Quite a few nice fish came from that rock, but, the bite started to slow. I went looking for another rock I found during the rodeo and for whatever reason, could not find it, but, found another that looked promising. The scamp came in pretty good from this new find. Particularly good for Mr. Randy Bragg. After loosing several fish to pulled hooks after lengthy battles, one finally held all of the way to the boat. They had made all manner of guesses at what he was reeling in when I glanced back at what looked like a stud gag grouper. Bo gaffed it and swung it into the boat for all to admire. Then it hit me, that big old slob was a scamp, and a right fine one that went 18# 11oz. back at the dock.
We tried a few more rocks in the area and boxed some white snapper (porgies), some undersized AJ and a few monster beeliners. With the long ride out, you only get about 4 hours of fishing time before you have to head back to the dock.
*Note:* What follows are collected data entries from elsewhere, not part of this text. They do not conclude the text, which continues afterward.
(* ===== verification/pricing.v ===== *)
(** * Package pricing

    Freight rates and quotes ([internal/pricing/rules.go]). *)

From S2P Require Import Prelude.
From S2P Require Import golang.
From S2P Require Import domain.

Open Scope string_scope.
Open Scope list_scope.
Open Scope Z_scope.

Record Rate := mkRate {
  r_Origin : string; r_Destination : string; r_MinKg : Z; r_MaxKg : Z; r_CentsPerKg : Z;
  r_FuelCents : Z; r_EffectiveFrom : Time; r_EffectiveTo : Time }.

Record Quote := mkQuote {
  qt_Currency : string; qt_BaseCents : Z; qt_FuelCents : Z; qt_Surcharges : Z; qt_TotalCents : Z;
  qt_Rate : Rate }.

Record Table := mkTable { rates : list Rate }.

Definition NewTable : Table := mkTable [].

Definition Add (r : Rate) (t : Table) : Table * result unit :=
  if decide (r_Origin r = "" \/ r_Destination r = "" \/ r_MinKg r <= 0 \/ r_MaxKg r < r_MinKg r \/
             r_CentsPerKg r < 0 \/ ~ r_EffectiveTo r > r_EffectiveFrom r)
  then (t, Err ErrInvalid) else (mkTable (rates t ++ [r]), Ok tt).

(** The condition of the loop over the rates. *)
Definition applies (origin destination : string) (weight : Z) (at_ : Time) (r : Rate) : Prop :=
  r_Origin r = origin /\ r_Destination r = destination /\ weight >= r_MinKg r /\ weight <= r_MaxKg r /\
  ~ at_ < r_EffectiveFrom r /\ at_ < r_EffectiveTo r.

#[export] Instance applies_dec o d w at_ r : Decision (applies o d w at_ r).
Proof. unfold applies. apply _. Defined.

Definition later (x y : Rate) : bool := bool_decide (r_EffectiveFrom x > r_EffectiveFrom y).

Definition Quote_ `{SortSlice} (t : Table) (origin destination : string) (weight : Z) (at_ : Time)
    : result Quote :=
  if decide (weight <= 0) then Err ErrInvalid else
  let candidates := filter (applies origin destination weight at_) (rates t) in
  match sort_Slice later candidates with
  | [] => Err ErrNotFound
  | r :: _ =>
      let base := mul64 (r_CentsPerKg r) weight in
      let fuel := r_FuelCents r in
      let total := add64 base fuel in
      if decide (total < 0 \/ total > max_int64) then Err ErrInvalid else
      Ok (mkQuote "CNY" base fuel 0 total r)
  end.

Lemma later_weak_order : weak_order later.
Proof. split; unfold later; intros *; rewrite ?bool_decide_eq_true, ?bool_decide_eq_false; lia. Qed.

(** A quote uses the applicable rate that took effect last; there is none exactly
    when no rate applies, and the total is the exact price when it is a 64-bit
    integer: negative totals are refused. *)
Theorem Quote_uses_latest `{SortSlice} t origin destination weight at_ :
  0 < weight ->
  let ok r := r ∈ rates t /\ applies origin destination weight at_ r in
  (Quote_ t origin destination weight at_ = Err ErrNotFound <-> forall r, ~ ok r) /\
  (forall q, Quote_ t origin destination weight at_ = Ok q ->
     ok (qt_Rate q) /\ (forall r, ok r -> r_EffectiveFrom r <= r_EffectiveFrom (qt_Rate q)) /\
     0 <= qt_TotalCents q /\
     let exact := r_CentsPerKg (qt_Rate q) * weight in
     (in_int64 exact -> in_int64 (exact + r_FuelCents (qt_Rate q)) ->
      qt_TotalCents q = exact + r_FuelCents (qt_Rate q))).
Proof.
  intros Hw ok. unfold Quote_. rewrite decide_False by lia.
  pose proof (sort_Slice_perm later (filter (applies origin destination weight at_) (rates t))) as Hp.
  pose proof (sort_Slice_sorted later (filter (applies origin destination weight at_) (rates t))
    later_weak_order) as Hs.
  destruct (sort_Slice later _) as [|r rest].
  - apply Permutation_nil_l in Hp. split; [|done]. split; [|done]. intros _ r [Hr Ha].
    assert (Hin : r ∈ filter (applies origin destination weight at_) (rates t))
      by (by apply list_elem_of_filter). rewrite <- Hp in Hin. by apply elem_of_nil in Hin.
  - assert (Hok : forall x, ok x <-> x ∈ r :: rest).
    { intros x. rewrite Hp, list_elem_of_filter. unfold ok. tauto. }
    split.
    + split; [by case_decide|]. intros Hno. destruct (Hno r). apply Hok. set_solver.
    + intros q. case_decide as Ht; [done|]. intros [= <-]. simpl. split; [apply Hok; set_solver|].
      split; [|split].
      * intros x Hx%Hok. apply elem_of_cons in Hx as [->|Hx]; [lia|].
        inversion Hs as [|? ? _ Hr]; subst. rewrite Forall_forall in Hr.
        specialize (Hr x Hx).
        apply bool_decide_eq_false in Hr. lia.
      * lia.
      * intros He Ht'. by rewrite mul64_exact, add64_exact.
Qed.

(** Prices beyond 64 bits wrap around: here 2^32 cents a kilogram for 2^32 kilograms
    cost nothing. *)
Example Quote_wraps :
  let r := mkRate "PEK" "FRA" 1 (2 ^ 40) (2 ^ 32) 0 0 10 in
  @Quote_ stable_sort (Add r NewTable).1 "PEK" "FRA" (2 ^ 32) 5 = Ok (mkQuote "CNY" 0 0 0 0 r).
Proof. vm_compute. reflexivity. Qed.

Lemma Quote_uses_latest_witness :
  let r1 := mkRate "PEK" "FRA" 1 1000 10 500 0 100 in
  let r2 := mkRate "PEK" "FRA" 1 1000 12 500 20 90 in
  let t := (Add r2 (Add r1 NewTable).1).1 in
  exists q, @Quote_ stable_sort t "PEK" "FRA" 60 50 = Ok q /\ qt_Rate q = r2 /\ qt_TotalCents q = 1220.
Proof.
  eexists. split; [vm_compute; reflexivity|]. split; [reflexivity|].
  destruct (@Quote_uses_latest stable_sort
    (mkTable [mkRate "PEK" "FRA" 1 1000 10 500 0 100; mkRate "PEK" "FRA" 1 1000 12 500 20 90])
    "PEK" "FRA" 60 50) as [_ Hq]; [lia|].
  destruct (Hq (mkQuote "CNY" 720 500 0 1220 (mkRate "PEK" "FRA" 1 1000 12 500 20 90))) as (_ & _ & _ & Ht).
  - vm_compute. reflexivity.
  - apply Ht; vm_compute; intuition discriminate.
Defined.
We pulled the high speed Wahoo lures all of the way out with no hook ups, but, the water was a beautiful blue and chock full of flying fish. We deployed them for the ride in and at about 38 miles out the starboard 50 wide started screaming. Randy Bragg was first to the reel and he slid the drag to strike. There must have been some technical difficulties somewhere along the line because the fish that was stuck at 16 knots somehow got unstuck, a "swing and a miss" so to speak. (Aye Mr. Bragg?

).
I made one more stop to get our limit of snapper topped of as we only kept 4 from the rocks.
It was a very interesting, fun and exhausting day. Running the boat all day in those conditions will take it out of you.